## PROBLEM TO SOLVE
Collect every line below that contains the word "number".

## SOURCE DATA

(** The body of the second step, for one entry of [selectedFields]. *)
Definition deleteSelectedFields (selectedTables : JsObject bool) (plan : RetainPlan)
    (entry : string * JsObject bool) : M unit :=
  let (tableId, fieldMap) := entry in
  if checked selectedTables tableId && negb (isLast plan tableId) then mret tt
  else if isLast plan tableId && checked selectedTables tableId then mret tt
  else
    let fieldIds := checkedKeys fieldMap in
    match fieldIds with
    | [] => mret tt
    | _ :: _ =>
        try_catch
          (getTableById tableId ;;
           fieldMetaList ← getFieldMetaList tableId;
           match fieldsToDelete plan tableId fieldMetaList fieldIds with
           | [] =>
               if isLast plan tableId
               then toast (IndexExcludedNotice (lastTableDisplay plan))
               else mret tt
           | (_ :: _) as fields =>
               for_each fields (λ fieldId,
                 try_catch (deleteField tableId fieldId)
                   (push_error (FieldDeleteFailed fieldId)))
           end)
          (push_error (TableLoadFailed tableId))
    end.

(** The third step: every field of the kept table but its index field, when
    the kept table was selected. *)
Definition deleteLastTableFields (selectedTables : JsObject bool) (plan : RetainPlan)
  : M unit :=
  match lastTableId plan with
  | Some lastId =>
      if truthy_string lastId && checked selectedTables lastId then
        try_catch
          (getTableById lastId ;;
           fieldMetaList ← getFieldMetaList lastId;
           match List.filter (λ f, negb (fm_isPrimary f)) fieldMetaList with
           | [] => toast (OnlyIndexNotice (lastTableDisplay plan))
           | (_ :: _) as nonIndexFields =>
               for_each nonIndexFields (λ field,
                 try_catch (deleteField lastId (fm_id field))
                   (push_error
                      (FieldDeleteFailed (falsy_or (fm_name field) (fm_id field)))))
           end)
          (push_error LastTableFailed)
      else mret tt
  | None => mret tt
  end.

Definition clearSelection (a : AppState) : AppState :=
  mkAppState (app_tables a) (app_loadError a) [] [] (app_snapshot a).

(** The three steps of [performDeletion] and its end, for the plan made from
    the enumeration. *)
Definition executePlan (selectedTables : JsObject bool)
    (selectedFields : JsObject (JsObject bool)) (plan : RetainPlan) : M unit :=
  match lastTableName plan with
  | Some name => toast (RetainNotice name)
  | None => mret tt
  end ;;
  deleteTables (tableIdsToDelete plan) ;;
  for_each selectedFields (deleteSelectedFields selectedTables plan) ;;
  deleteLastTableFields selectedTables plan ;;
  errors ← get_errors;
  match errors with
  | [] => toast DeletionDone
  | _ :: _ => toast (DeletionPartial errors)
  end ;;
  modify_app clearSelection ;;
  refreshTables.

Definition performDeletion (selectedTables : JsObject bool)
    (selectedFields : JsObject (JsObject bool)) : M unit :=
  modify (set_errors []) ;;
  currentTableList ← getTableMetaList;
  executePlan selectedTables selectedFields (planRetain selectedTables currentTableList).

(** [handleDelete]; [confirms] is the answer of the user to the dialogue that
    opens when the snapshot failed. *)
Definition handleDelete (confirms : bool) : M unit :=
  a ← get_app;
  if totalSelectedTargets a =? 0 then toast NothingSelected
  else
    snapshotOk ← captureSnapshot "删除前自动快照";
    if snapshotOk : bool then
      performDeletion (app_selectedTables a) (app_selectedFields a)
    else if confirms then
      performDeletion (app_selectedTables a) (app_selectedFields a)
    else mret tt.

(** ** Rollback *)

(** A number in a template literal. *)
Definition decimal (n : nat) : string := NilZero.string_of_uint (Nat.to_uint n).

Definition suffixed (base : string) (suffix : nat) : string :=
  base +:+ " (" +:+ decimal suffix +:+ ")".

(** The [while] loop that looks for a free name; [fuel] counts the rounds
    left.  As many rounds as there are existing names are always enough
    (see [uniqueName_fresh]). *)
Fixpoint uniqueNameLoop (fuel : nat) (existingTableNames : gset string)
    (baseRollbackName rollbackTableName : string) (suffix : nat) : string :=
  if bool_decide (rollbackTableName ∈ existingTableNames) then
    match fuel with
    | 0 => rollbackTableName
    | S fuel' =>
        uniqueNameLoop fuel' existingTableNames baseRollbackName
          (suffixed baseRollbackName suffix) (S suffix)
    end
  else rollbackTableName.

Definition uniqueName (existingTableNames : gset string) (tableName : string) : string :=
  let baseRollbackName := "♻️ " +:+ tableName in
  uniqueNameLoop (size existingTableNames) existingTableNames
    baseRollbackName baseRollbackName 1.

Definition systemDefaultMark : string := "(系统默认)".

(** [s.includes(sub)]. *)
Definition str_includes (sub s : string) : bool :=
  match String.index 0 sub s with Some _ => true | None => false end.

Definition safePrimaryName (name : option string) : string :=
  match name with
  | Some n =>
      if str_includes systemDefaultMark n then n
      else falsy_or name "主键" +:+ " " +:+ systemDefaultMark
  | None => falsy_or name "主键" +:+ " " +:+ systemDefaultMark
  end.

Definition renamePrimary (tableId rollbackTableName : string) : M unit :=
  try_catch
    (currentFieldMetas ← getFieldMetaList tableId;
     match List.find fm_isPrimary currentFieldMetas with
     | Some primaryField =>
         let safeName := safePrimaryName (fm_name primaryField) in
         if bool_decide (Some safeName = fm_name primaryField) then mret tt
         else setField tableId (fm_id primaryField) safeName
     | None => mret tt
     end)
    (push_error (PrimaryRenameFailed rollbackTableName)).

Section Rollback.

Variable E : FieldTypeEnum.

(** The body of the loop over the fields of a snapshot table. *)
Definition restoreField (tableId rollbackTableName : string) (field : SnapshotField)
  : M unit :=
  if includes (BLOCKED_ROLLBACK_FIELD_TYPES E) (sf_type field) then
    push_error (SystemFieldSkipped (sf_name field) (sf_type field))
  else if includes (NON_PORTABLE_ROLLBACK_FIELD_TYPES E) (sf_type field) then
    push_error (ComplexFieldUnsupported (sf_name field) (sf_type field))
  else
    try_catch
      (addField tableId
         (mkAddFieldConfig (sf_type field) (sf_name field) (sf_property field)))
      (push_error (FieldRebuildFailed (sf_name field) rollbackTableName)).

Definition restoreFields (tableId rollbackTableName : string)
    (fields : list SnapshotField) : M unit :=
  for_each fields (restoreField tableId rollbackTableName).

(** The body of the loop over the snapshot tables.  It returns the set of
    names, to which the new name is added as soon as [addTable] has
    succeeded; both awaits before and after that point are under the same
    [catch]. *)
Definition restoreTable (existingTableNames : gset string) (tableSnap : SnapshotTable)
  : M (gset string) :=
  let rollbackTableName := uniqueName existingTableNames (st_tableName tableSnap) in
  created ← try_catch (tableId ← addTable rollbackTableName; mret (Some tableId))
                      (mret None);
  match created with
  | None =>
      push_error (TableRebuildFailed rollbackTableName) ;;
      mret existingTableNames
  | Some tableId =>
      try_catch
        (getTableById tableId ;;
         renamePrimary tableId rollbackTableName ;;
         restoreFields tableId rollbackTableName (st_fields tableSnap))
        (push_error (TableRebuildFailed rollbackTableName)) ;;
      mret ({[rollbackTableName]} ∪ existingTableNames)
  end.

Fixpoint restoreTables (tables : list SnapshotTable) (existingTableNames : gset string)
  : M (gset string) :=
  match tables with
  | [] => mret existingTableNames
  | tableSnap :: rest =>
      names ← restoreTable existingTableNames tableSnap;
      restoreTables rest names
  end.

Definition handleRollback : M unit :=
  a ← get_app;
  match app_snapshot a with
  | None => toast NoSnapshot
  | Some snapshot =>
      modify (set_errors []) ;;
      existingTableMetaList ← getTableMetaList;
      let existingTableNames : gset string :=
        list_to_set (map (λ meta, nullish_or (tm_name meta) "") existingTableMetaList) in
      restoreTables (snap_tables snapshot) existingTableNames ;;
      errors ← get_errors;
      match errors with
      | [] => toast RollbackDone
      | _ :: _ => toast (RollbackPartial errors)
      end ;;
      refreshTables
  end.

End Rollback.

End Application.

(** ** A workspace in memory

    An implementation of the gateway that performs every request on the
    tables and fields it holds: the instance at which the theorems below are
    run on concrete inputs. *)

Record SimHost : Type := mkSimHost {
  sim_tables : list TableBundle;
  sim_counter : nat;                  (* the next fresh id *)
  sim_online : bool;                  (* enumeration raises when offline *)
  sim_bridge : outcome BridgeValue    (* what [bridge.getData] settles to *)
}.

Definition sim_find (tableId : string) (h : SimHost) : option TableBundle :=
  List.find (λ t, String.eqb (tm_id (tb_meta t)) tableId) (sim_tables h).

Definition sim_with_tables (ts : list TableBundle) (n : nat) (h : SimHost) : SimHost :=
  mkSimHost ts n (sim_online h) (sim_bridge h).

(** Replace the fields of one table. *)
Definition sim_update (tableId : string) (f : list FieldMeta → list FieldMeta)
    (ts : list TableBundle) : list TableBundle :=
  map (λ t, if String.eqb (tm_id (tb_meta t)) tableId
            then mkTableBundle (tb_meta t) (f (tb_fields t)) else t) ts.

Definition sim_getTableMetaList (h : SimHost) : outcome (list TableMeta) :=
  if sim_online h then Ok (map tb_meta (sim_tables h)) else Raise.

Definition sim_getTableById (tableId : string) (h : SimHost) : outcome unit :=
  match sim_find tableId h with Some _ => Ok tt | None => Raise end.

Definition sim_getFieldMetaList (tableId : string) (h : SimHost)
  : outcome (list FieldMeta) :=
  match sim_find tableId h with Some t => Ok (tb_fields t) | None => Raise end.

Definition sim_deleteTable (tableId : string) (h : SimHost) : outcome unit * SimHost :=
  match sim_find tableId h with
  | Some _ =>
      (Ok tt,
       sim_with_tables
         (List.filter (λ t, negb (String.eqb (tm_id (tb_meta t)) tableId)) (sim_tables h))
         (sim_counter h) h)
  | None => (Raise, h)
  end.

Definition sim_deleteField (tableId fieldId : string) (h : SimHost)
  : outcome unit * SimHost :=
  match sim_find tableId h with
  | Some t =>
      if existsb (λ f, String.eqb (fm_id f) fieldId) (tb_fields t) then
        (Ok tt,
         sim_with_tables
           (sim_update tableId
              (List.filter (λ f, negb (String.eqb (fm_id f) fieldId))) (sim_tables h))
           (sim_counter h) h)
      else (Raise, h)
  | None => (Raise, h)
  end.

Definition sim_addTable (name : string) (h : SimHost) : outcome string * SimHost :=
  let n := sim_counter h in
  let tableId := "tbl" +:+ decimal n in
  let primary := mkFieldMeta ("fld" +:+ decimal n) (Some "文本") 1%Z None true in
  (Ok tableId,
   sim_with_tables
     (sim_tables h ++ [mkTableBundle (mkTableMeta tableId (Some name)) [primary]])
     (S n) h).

...

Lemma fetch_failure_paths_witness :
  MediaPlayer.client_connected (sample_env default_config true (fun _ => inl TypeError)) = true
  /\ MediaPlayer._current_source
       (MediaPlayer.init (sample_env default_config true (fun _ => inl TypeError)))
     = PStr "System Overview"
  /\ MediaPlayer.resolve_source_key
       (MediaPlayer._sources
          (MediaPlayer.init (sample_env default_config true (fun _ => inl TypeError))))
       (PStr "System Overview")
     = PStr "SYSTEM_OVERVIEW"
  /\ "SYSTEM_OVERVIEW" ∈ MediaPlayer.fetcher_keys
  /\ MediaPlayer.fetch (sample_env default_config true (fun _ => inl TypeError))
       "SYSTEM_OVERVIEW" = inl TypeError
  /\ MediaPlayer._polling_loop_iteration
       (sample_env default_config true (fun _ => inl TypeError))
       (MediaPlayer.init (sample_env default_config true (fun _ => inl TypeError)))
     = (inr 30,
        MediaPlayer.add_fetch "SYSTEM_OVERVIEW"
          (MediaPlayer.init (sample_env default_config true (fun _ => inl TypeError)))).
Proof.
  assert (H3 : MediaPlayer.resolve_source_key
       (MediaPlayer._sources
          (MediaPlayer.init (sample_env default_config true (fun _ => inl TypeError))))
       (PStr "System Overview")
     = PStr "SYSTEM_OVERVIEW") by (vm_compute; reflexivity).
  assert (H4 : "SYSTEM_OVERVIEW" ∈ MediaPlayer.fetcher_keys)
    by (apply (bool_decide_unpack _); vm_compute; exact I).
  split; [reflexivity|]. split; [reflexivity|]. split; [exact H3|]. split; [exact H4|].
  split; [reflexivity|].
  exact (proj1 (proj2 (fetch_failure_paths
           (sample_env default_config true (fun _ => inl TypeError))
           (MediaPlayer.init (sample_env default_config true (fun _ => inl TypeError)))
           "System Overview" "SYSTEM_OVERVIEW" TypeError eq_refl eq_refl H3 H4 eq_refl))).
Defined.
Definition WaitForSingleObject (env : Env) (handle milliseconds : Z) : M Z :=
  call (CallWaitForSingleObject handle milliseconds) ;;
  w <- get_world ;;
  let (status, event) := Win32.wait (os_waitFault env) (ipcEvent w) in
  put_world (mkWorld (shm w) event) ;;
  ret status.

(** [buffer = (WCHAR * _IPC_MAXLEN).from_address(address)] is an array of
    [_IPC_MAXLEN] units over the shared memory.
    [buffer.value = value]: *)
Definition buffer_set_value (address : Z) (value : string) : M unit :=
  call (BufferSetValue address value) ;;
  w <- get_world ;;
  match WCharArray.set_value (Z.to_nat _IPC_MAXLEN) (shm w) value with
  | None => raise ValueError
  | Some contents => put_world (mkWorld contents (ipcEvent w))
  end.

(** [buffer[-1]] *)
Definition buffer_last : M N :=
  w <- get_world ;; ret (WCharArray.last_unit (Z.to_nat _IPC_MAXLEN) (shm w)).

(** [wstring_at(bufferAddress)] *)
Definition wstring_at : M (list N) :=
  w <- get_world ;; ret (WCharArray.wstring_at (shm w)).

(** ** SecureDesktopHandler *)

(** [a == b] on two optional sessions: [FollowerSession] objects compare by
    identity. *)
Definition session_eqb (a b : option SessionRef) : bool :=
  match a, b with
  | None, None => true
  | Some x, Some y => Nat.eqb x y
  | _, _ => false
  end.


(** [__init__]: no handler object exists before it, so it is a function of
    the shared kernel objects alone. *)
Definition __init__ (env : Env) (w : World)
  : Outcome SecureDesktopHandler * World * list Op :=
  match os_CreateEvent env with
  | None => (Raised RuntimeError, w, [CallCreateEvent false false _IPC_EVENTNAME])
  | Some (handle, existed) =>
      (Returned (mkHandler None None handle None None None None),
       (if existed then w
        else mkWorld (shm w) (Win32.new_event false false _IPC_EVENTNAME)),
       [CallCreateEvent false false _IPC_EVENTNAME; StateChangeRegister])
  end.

* * *

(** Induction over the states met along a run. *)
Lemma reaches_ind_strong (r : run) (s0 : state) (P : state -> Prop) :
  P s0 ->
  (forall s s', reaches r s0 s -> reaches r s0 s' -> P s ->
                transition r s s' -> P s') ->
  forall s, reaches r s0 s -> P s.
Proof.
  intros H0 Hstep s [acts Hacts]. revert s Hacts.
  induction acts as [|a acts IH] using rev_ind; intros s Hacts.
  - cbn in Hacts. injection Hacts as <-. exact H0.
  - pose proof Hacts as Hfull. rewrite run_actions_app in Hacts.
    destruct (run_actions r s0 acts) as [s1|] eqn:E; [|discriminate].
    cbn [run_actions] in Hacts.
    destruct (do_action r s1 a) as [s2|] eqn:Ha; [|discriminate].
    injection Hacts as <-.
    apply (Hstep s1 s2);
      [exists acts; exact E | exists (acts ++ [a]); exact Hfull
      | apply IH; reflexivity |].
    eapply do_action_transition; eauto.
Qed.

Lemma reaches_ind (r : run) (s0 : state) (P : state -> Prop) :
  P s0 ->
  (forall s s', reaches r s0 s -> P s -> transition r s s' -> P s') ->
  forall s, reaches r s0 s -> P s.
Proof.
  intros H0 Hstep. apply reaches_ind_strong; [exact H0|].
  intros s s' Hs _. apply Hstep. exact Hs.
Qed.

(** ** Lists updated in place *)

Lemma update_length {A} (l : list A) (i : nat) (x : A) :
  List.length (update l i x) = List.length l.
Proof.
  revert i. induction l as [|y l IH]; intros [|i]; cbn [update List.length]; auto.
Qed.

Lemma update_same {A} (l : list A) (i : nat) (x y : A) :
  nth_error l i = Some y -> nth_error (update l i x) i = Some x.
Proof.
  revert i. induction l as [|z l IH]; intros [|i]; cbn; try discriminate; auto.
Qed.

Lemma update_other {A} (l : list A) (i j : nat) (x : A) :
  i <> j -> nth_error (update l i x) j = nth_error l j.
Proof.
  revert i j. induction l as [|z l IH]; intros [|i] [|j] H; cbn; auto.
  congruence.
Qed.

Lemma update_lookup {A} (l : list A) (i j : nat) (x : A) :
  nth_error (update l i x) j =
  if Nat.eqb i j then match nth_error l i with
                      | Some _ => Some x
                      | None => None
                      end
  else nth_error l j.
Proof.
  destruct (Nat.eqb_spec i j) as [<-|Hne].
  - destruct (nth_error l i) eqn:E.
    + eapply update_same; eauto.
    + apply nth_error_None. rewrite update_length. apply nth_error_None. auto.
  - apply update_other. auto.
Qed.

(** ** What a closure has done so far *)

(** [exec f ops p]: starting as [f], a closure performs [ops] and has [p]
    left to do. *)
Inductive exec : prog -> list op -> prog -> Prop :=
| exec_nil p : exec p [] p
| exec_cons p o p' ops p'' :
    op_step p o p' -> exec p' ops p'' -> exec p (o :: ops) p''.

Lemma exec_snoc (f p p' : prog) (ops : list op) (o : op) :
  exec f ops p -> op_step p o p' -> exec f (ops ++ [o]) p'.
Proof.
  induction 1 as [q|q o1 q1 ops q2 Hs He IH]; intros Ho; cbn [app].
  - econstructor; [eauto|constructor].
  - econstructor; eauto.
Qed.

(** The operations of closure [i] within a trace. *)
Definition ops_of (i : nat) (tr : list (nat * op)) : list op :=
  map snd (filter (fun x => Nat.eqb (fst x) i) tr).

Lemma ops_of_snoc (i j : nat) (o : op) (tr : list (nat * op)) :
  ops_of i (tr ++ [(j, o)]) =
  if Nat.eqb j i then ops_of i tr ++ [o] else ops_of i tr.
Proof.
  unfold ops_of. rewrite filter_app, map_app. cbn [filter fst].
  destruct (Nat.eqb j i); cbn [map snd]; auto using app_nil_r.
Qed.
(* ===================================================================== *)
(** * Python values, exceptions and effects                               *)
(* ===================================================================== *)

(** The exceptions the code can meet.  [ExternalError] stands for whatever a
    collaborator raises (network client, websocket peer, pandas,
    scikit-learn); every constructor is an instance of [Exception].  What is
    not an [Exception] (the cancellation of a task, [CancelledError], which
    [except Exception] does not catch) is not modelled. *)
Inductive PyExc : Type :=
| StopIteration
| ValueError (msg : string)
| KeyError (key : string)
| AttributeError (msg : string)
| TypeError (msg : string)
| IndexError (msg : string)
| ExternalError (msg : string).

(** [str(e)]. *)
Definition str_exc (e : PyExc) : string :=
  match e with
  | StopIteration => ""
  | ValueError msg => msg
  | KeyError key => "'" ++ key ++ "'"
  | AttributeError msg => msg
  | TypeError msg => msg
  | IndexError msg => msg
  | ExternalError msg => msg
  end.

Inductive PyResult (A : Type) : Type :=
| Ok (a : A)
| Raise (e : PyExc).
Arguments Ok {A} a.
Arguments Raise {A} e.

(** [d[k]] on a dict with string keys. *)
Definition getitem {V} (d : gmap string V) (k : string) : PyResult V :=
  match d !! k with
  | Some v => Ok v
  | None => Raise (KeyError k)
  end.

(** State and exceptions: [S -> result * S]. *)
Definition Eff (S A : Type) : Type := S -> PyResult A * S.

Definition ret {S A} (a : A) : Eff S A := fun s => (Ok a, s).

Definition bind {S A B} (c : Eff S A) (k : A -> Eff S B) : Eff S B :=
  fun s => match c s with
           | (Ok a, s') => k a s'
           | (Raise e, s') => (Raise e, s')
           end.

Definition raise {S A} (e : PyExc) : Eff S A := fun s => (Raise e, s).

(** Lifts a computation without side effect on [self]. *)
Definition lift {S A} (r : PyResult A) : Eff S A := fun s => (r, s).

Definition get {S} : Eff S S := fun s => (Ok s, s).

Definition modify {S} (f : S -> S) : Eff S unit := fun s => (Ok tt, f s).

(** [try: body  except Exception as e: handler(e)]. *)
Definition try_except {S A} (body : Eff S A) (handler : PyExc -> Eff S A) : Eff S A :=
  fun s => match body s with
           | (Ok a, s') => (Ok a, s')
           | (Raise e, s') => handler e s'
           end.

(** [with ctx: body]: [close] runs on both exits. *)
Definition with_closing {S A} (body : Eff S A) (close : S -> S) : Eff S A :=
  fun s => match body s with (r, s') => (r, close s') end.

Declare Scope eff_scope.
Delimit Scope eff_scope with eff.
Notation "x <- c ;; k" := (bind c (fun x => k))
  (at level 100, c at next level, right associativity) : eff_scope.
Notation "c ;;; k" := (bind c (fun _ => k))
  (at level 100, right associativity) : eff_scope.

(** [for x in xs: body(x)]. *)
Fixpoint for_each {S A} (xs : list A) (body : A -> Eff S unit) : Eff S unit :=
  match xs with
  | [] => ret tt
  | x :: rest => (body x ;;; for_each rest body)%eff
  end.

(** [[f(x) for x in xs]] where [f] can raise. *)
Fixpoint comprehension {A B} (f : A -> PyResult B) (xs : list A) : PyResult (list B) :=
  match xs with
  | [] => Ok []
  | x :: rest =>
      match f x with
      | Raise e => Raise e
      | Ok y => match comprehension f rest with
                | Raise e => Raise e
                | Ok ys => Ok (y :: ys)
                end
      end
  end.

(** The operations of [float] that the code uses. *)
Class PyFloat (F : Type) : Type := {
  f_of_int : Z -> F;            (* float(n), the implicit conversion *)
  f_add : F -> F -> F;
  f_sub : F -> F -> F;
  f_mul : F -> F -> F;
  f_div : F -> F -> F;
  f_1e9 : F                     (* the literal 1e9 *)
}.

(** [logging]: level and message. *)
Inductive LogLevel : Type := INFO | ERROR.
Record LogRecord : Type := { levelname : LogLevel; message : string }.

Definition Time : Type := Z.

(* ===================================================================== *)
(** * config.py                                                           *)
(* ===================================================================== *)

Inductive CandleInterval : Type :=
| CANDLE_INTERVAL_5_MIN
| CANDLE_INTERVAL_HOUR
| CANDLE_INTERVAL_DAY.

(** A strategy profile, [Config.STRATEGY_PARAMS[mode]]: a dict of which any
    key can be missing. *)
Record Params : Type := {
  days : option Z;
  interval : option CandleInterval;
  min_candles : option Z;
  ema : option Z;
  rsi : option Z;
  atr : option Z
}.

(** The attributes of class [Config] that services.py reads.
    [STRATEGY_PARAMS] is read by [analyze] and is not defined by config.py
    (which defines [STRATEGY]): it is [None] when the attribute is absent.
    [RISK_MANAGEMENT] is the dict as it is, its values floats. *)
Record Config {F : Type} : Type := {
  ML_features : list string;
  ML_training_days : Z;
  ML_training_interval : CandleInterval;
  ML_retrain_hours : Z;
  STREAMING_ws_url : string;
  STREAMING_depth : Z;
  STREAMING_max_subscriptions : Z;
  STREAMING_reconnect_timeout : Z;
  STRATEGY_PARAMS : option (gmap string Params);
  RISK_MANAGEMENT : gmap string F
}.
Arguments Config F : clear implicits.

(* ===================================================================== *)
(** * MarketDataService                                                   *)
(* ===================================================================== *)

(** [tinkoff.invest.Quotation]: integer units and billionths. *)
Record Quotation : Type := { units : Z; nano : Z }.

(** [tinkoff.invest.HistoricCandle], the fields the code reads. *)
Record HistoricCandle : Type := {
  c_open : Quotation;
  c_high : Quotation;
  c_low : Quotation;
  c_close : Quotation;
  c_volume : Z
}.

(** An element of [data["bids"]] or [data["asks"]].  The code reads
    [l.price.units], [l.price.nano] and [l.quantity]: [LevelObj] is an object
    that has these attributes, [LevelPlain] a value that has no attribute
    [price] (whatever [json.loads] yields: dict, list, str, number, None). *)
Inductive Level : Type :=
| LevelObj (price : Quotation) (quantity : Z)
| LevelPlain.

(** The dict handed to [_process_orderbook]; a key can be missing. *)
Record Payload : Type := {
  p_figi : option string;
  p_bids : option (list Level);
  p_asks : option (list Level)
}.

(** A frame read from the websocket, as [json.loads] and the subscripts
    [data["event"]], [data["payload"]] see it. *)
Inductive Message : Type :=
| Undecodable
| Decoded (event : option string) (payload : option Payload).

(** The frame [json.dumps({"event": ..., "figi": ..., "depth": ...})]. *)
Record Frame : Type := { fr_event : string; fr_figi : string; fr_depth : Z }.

## TASK OUTPUT
(** A number in a template literal. *)
    [price] (whatever [json.loads] yields: dict, list, str, number, None). *)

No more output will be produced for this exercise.